Une certaine subtilité est posée d’entrée de jeu : un jeune ethnologue, fraîchement sorti de son université (Vincent Dedienne, excellent dans le rôle) et cherchant à fuir une mère castratrice, ne trouve rien de mieux que de partir au fin fond de la jungle, en Guyane Française, dans le projet d’y approcher le peuple des Otopis. Un affranchissement tout relatif, et dont on prévoit d’emblée le possible retournement : sa mère est elle-même une ethnologue très renommée, Chantal de Bellabre. Il faut voir Catherine Deneuve, visiblement très amusée d’incarner ici une autre star, prononcer ce nom prestigieusement particulé avec autant de naturel que si elle avait l’habitude de le décliner depuis sa prime enfance.
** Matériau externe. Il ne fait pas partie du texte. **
Lemma assertLedgerNumber_Ok v label n :
  assertLedgerNumber v label = Ok n → (0 ≤ n ≤ MAX_SAFE_INTEGER)%Z.
Proof.
  unfold assertLedgerNumber, as_safe_integer. destruct (as_integer v) as [z|]; cbn; [|done].
  destruct (Z.leb_spec (Z.abs z) MAX_SAFE_INTEGER); [|done].
  destruct (Z.ltb_spec z 0); [done|]. intros [= <-]. lia.
Qed.

Lemma writeOpenWindow_cases v s :
  (∃ e, writeOpenWindow v s = (Err e, s)) ∨
  ∃ n c, assertLedgerNumber v "atLedger" = Ok n ∧ (openedAt s < n)%Z ∧
    append (open_window s n) (coverage s) = Ok c ∧
    writeOpenWindow v s = (Ok (n, written_window s n), set_record c n s).
Proof.
  unfold writeOpenWindow. destruct (assertLedgerNumber v "atLedger") as [n|e] eqn:Hn; [|eauto].
  destruct (Z.leb_spec n (openedAt s)); [eauto|].
  destruct (append _ _) as [c|e] eqn:Hc; [|eauto]. right. by exists n, c.
Qed.

Lemma move_cases to announce hook v s :
  (∀ e, state_after (hook e) = to ∧ call_event (hook e) = e) →
  (to = st_expiring → ∃ l, (∀ e, hook e = onExpiring e l) ∧
     announce (announcedLapseLedger s) = Some l ∧
     ∀ n, assertLedgerNumber v "atLedger" = Ok n → (n + windowLedgers s ≤ l)%Z) →
  (to = st_lapsed → ∀ n l, assertLedgerNumber v "atLedger" = Ok n →
     announcedLapseLedger s = Some l → (l ≤ n)%Z) →
  effect s (move to announce hook v s).2.
Proof.
  intros Hhook Hexp Hlap. unfold move, mbind, method_bind, transition.
  destruct (isLegalTransition (currentState s) to) eqn:Hlegal; cbn; [|apply effect_none].
  destruct (writeOpenWindow_cases v s) as [[e ->]|(n & c & Hn & Hlt & Hc & ->)];
    [apply effect_none|]. cbn.
  apply assertLedgerNumber_Ok in Hn as Hrange.
  apply (effect_move s n c to announce (hook (event s n (Some (written_window s n)))));
    [done|lia|done|]. split_and!; [done|by apply Hhook| | |].
  - unfold call_at. by destruct (Hhook (event s n (Some (written_window s n)))) as [_ ->].
  - intros Hto. destruct (Hexp Hto) as (l & He & Ha & Hl). eexists _, l. by rewrite He; auto.
  - intros Hto l. by apply Hlap.
Qed.

Lemma perform_effect o s : effect s (perform o s).2.
Proof.
  destruct o as [v|v v'|v|v|v|v]; cbn [perform].
  - apply move_cases; [done|discriminate|discriminate].
  - unfold beginExpiring, mbind, method_bind, lift_result, gets, throw_if.
    destruct (assertLedgerNumber v "atLedger") as [n|e] eqn:Hn; [|apply effect_none].
    destruct (assertLedgerNumber v' "lapsesAtLedger") as [l|e]; [|apply effect_none].
    cbn. destruct (Z.ltb_spec (l - n) (windowLedgers s)); cbn; [apply effect_none|].
    apply move_cases; [done| |discriminate]. intros _. exists l. split_and!; [done..|].
    intros m Hm. assert (m = n) as -> by congruence. lia.
  - unfold lapse, mbind, method_bind, lift_result, gets, throw_if.
    destruct (assertLedgerNumber v "atLedger") as [n|e] eqn:Hn; [|apply effect_none].
    destruct (announcedLapseLedger s) as [l|] eqn:Hl; cbn.
    + destruct (Z.ltb_spec n l); cbn; [apply effect_none|].
      apply move_cases; [done|discriminate|]. intros _ m l' Hm Hl'.
      assert (m = n) by congruence. assert (l' = l) by congruence. lia.
    + apply move_cases; [done|discriminate|]. intros _ m l' _ ?. congruence.
  - apply move_cases; [done|discriminate|discriminate].
  - apply move_cases; [done|discriminate|discriminate].
  - unfold sealTo, mbind, method_bind.
    destruct (writeOpenWindow_cases v s) as [[e ->]|(n & c & Hn & Hlt & Hc & ->)];
      [apply effect_none|]. apply assertLedgerNumber_Ok in Hn. apply effect_seal; [done|lia|done].
Qed.

(** ** The invariant is kept *)

Lemma told_covered_new h calls n :
  told_covered (h :: calls) n =
    if (call_at h <=? n)%Z then isCoveredState (state_after h) else told_covered calls n.
Proof. unfold told_covered. cbn. by destruct (_ <=? _)%Z. Qed.

(** An accepted window adds its answer and changes no other. *)
Lemma recorded_append raw w ledger c n :
  ledger_wf ledger → append raw ledger = Ok c → assertValidCoverageWindow raw = Ok w →
  recorded n (history (subscriptionId w) c) =
    if contains n w then Some (covered w) else recorded n (history (subscriptionId w) ledger).
Proof.
  intros Hwf Ha Hw. pose proof (append_wf _ _ _ Hwf Ha) as [_ Hok].
  destruct (append_history raw ledger c (subscriptionId w) Hwf Ha) as (w' & Hw' & Hp).
  assert (w' = w) as -> by congruence.
  rewrite decide_True in Hp by done. specialize (Hok (subscriptionId w)).
  destruct (contains n w) eqn:Hc.
  - eapply recorded_of; [done| |done]. rewrite Hp. set_solver.
  - unfold recorded. destruct (List.find (contains n) (history (subscriptionId w) ledger)) as [x|] eqn:Hx.
    + apply find_Some_elem in Hx as [Hx Hcx].
      erewrite (find_contains _ _ x); [done|exact Hok| |done]. rewrite Hp. set_solver.
    + rewrite (proj2 (find_None_all _ _)); [done|]. intros y. rewrite Hp.
      intros [->|Hy]%elem_of_cons; [done|]. by eapply find_None_all in Hx.
Qed.

Lemma open_window_valid s n :
  (0 ≤ openedAt s)%Z → (openedAt s < n)%Z → (n ≤ MAX_SAFE_INTEGER)%Z →
  assertValidCoverageWindow (open_window s n) = Ok (written_window s n).
Proof.
  intros H0 Hlt Hn. unfold assertValidCoverageWindow, open_window. cbn [raw_startLedger raw_endLedger].
  rewrite !assertLedger_jint by lia. cbn.
  destruct (Z.leb_spec n (openedAt s)); [lia|]. cbn.
  destruct (currentState s) eqn:E; cbn; unfold written_window; by rewrite E.
Qed.

(** The record after the open stretch has been written. *)
Lemma written_record a s n c :
  life_inv a s → (openedAt s < n)%Z → (n ≤ MAX_SAFE_INTEGER)%Z →
  append (open_window s n) (coverage s) = Ok c →
  ledger_wf c ∧
  (∀ w, w ∈ history (sub_id s) c → (endLedger w ≤ n)%Z) ∧
  (∀ m, (a ≤ m < n)%Z → recorded m (history (sub_id s) c) =
     Some (if (openedAt s <=? m)%Z then isCoveredState (currentState s)
           else told_covered (fired s) m)).
Proof.
  intros [Hwf Hends Hr _ Hrec _ _] Hlt Hn Ha.
  pose proof (open_window_valid s n ltac:(lia) Hlt Hn) as Hv. split; [by eapply append_wf|]. split.
  - intros w. destruct (append_history _ _ _ (sub_id s) Hwf Ha) as (w' & Hw' & Hp).
    assert (w' = written_window s n) as -> by congruence.
    cbn in Hp. rewrite decide_True in Hp by done. rewrite Hp.
    intros [->|Hw%Hends]%elem_of_cons; cbn; lia.
  - intros m Hm. pose proof (recorded_append _ _ _ _ m Hwf Ha Hv) as Hrm. cbn in Hrm. rewrite Hrm.
    destruct (Z.leb_spec (openedAt s) m).
    + destruct (contains m _) eqn:Hc; [done|]. apply not_true_iff_false in Hc.
      destruct Hc. apply contains_true. cbn. lia.
    + destruct (contains m _) eqn:Hc; [apply contains_true in Hc; cbn in Hc; lia|].
      apply Hrec. lia.
Qed.

(** Between the last call and the end of the record, the last call decides. *)
Lemma told_covered_tail a s m :
  life_inv a s → (openedAt s ≤ m)%Z → told_covered (fired s) m = isCoveredState (currentState s).
Proof.
  intros [_ _ _ (h & rest & Hf & Hst & Hat) _ _ _] Hm. rewrite Hf, told_covered_new.
  destruct (Z.leb_spec (call_at h) m); [by rewrite Hst|lia].
Qed.

Lemma lapses_announced_cons w h calls :
  lapses_announced w calls →
  (∀ e, h = onLapsed e → ∃ e' l rest, calls = onExpiring e' l :: rest ∧
     (ev_atLedger e' + w ≤ l)%Z ∧ (l ≤ ev_atLedger e)%Z) →
  lapses_announced w (h :: calls).
Proof.
  intros Hc Hh [|x newer] e older [= -> Heq]; [subst; eauto|by eapply Hc].
Qed.

Lemma life_inv_step a s s' : life_inv a s → effect s s' → life_inv a s'.
Proof.
  intros Hinv. destruct 1 as [|n c Hlt Hn Ha|n c to announce h Hlt Hn Ha (Hleg & Hst & Hat & Hexp & Hlap)];
    [done|..]; destruct (written_record a s n c Hinv Hlt Hn Ha) as (Hwf & Hends & Hrec);
    pose proof (told_covered_tail a s) as Htail;
    pose proof Hinv as [_ _ Hr (h0 & rest & Hf & Hst0 & Hat0) _ Hlapses Hnotice].
  - constructor; cbn; try done; [lia| |].
    + exists h0, rest. split_and!; [done|done|lia].
    + intros m Hm. etrans; [by apply Hrec|].
      destruct (Z.leb_spec (openedAt s) m); [by rewrite Htail|done].
  - constructor; cbn; try done.
    + lia.
    + exists h, (fired s). split_and!; [done|done|lia].
    + intros m Hm. etrans; [by apply Hrec|]. rewrite told_covered_new.
      destruct (Z.leb_spec (call_at h) m); [lia|].
      destruct (Z.leb_spec (openedAt s) m); [by rewrite Htail|done].
    + apply lapses_announced_cons; [done|]. intros e ->. cbn in *.
      assert (currentState s = st_expiring) as Hcur.
      { subst to. unfold isLegalTransition in Hleg. apply bool_decide_eq_true in Hleg.
        destruct (currentState s); cbn in Hleg; set_solver. }
      destruct (Hnotice Hcur) as (e' & l & rest' & Hf' & Hl & Hw).
      exists e', l, rest'. split_and!; [done|done|]. unfold call_at in Hat. cbn in Hat. subst n.
      by apply Hlap.
    + intros ->. destruct Hexp as (e & l & -> & Hl & Hw); [done|].
      exists e, l, (fired s). split_and!; [done|done|]. unfold call_at in Hat. cbn in *. lia.
Qed.

(** A subscription activated on a ledger without records of its own. *)
Lemma activate_inv config v s :
  ledger_wf (cfg_coverage config) →
  history (cfg_subscriptionId config) (cfg_coverage config) = [] →
  activate config v = Ok s → life_inv (openedAt s) s ∧ coverage s = cfg_coverage config
    ∧ sub_id s = cfg_subscriptionId config ∧ (1 ≤ windowLedgers s)%Z.
Proof.
  intros Hwf Hh. unfold activate. intros (u & _ & (u' & _ & H)%result_bind_Ok)%result_bind_Ok.
  destruct (as_safe_integer (cfg_windowLedgers config)) as [w|]; [|done].
  apply result_bind_Ok in H as (u'' & Hw%reject_if_Ok_any & (n & Hn & [= <-])%result_bind_Ok).
  apply assertLedgerNumber_Ok in Hn. bool_to_prop. split; [|done].
  constructor; cbn; unfold stored; cbn; try done.
  - intros x. rewrite Hh. set_solver.
  - lia.
  - eexists _, []. split_and!; [done|done|]. unfold call_at. cbn. lia.
  - lia.
  - apply lapses_announced_cons; [|discriminate]. by intros [].
Qed.

Lemma perform_all_inv a os s : life_inv a s → life_inv a (perform_all os s).
Proof.
  revert s. induction os as [|o os IH]; intros s Hi; cbn; [done|].
  apply IH. eapply life_inv_step; [done|apply perform_effect].
Qed.

(** a lapse is never silent.  In the life of a subscription activated on a
    fresh record, every lapse directly follows the notice that announced it,
    comes no earlier than announced, and was announced at least one whole
    window ahead; the calls are listed newest first. *)
Theorem lapse_never_silent config v s os newer e older :
  ledger_wf (cfg_coverage config) →
  history (cfg_subscriptionId config) (cfg_coverage config) = [] →
  activate config v = Ok s →
  let s' := perform_all os s in
  fired s' = newer ++ onLapsed e :: older →
  ∃ e' l rest, older = onExpiring e' l :: rest ∧
    (ev_atLedger e' + windowLedgers s' ≤ l)%Z ∧ (l ≤ ev_atLedger e)%Z.
Proof.
  intros Hwf Hh Ha s' Hf. destruct (activate_inv _ _ _ Hwf Hh Ha) as (Hi & _).
  destruct (perform_all_inv _ os s Hi) as [_ _ _ _ _ Hl _]. by eapply Hl.
Qed.

(** the record is never behind the state and has no gap.  For every ledger
    from activation up to the open stretch the stored record says covered
    exactly when the latest call the subscriber had received by then left the
    subscription covered, so that every interval in that range has an answer. *)
Theorem record_complete config v s os :
  ledger_wf (cfg_coverage config) →
  history (cfg_subscriptionId config) (cfg_coverage config) = [] →
  activate config v = Ok s →
  let s' := perform_all os s in
  (∀ n, (openedAt s ≤ n < openedAt s')%Z →
     recorded n (stored s') = Some (told_covered (fired s') n)) ∧
  (∀ b e, (openedAt s ≤ b)%Z → (b < e)%Z → (e ≤ openedAt s')%Z →
     ∃ a, coverageForWindow (sub_id s') (jint b) (jint e) (coverage s') = Ok a ∧
          a ≠ answer_unknown ∧ answer_spec b e (stored s') a).
Proof.
  intros Hwf Hh Ha s'. destruct (activate_inv _ _ _ Hwf Hh Ha) as (Hi & _).
  destruct (perform_all_inv _ os s Hi) as [[_ Hok] _ Hr _ Hrec _ _].
  split; [done|]. intros b e Hb Hbe He.
  pose proof (coverage_of_spec (sub_id s') b e (stored s') (Hok _) Hbe) as Hspec.
  exists (coverage_of b e (stored s')). split_and!; [| |done].
  - unfold coverageForWindow. rewrite !assertLedger_jint by (fold s' in Hr; lia). cbn.
    by destruct (Z.leb_spec e b); [lia|].
  - intros Hu. rewrite Hu in Hspec. destruct Hspec as (n & Hn & Hnone).
    fold s' in Hrec. rewrite Hrec in Hnone by lia. done.
Qed.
Quant à son rejeton, le nom dont il est affublé illustre l’écartèlement qui distord son existence : un prénom qui tente un enracinement dans la modernité américanophile, Eliott, et un patronyme, en réalité matronyme, qui l’inscrit dans la lignée d’une vieille noblesse française, dont s’enorgueillit sa génitrice.


L’un des aspects réjouissants de cette réalisation bicéphale est la série de coups de patte administrés à la galerie de portraits au masculin qui entoure ce jeune anti-héros : au père, dont aucun bien ni mal ne pourra être dit, puisqu’il brille par son absence proprement radicale, succède d’abord une figure de baroudeur malin et malhonnête (Olivier Bonjour, très bon en Werner Humboldt), mais qu’on ne verra pas longtemps, puisqu’il ne sait pas recruter de bons complices. La brigade de gendarmes éphèbes, plus préoccupés de leurs loisirs et de leur plastique que de leurs enquêtes, à laquelle Madame de Bellabre devra faire appel pour retrouver son fils disparu, est dirigée par un Jonathan Cohen désopilant, en Capitaine Raspaillès épris de littérature et affichant une nonchalance non dénuée de sens de la repartie. Les dialogues qui l’opposeront à Chantal de Bellabre - puisqu’il s’agira plus d’opposition que de collaboration - seront souvent savoureux, surprenants, et provoqueront un rire qui en redemanderait encore. Que dire des quelques représentants amazoniens de la gent masculine, soit mutiques et bardés de muscles, soit informes et torpillés par la drogue locale, soit plus vifs mais totalement explosés par cette substance... On est quelque temps contents de voir l’apprécié Patrick Descamps tirer un peu mieux son épingle de ce jeu explosif mais sa belle prestance, quoiqu’ici un peu scélérate, ne pèsera guère lourd face à l’impact d’une balle...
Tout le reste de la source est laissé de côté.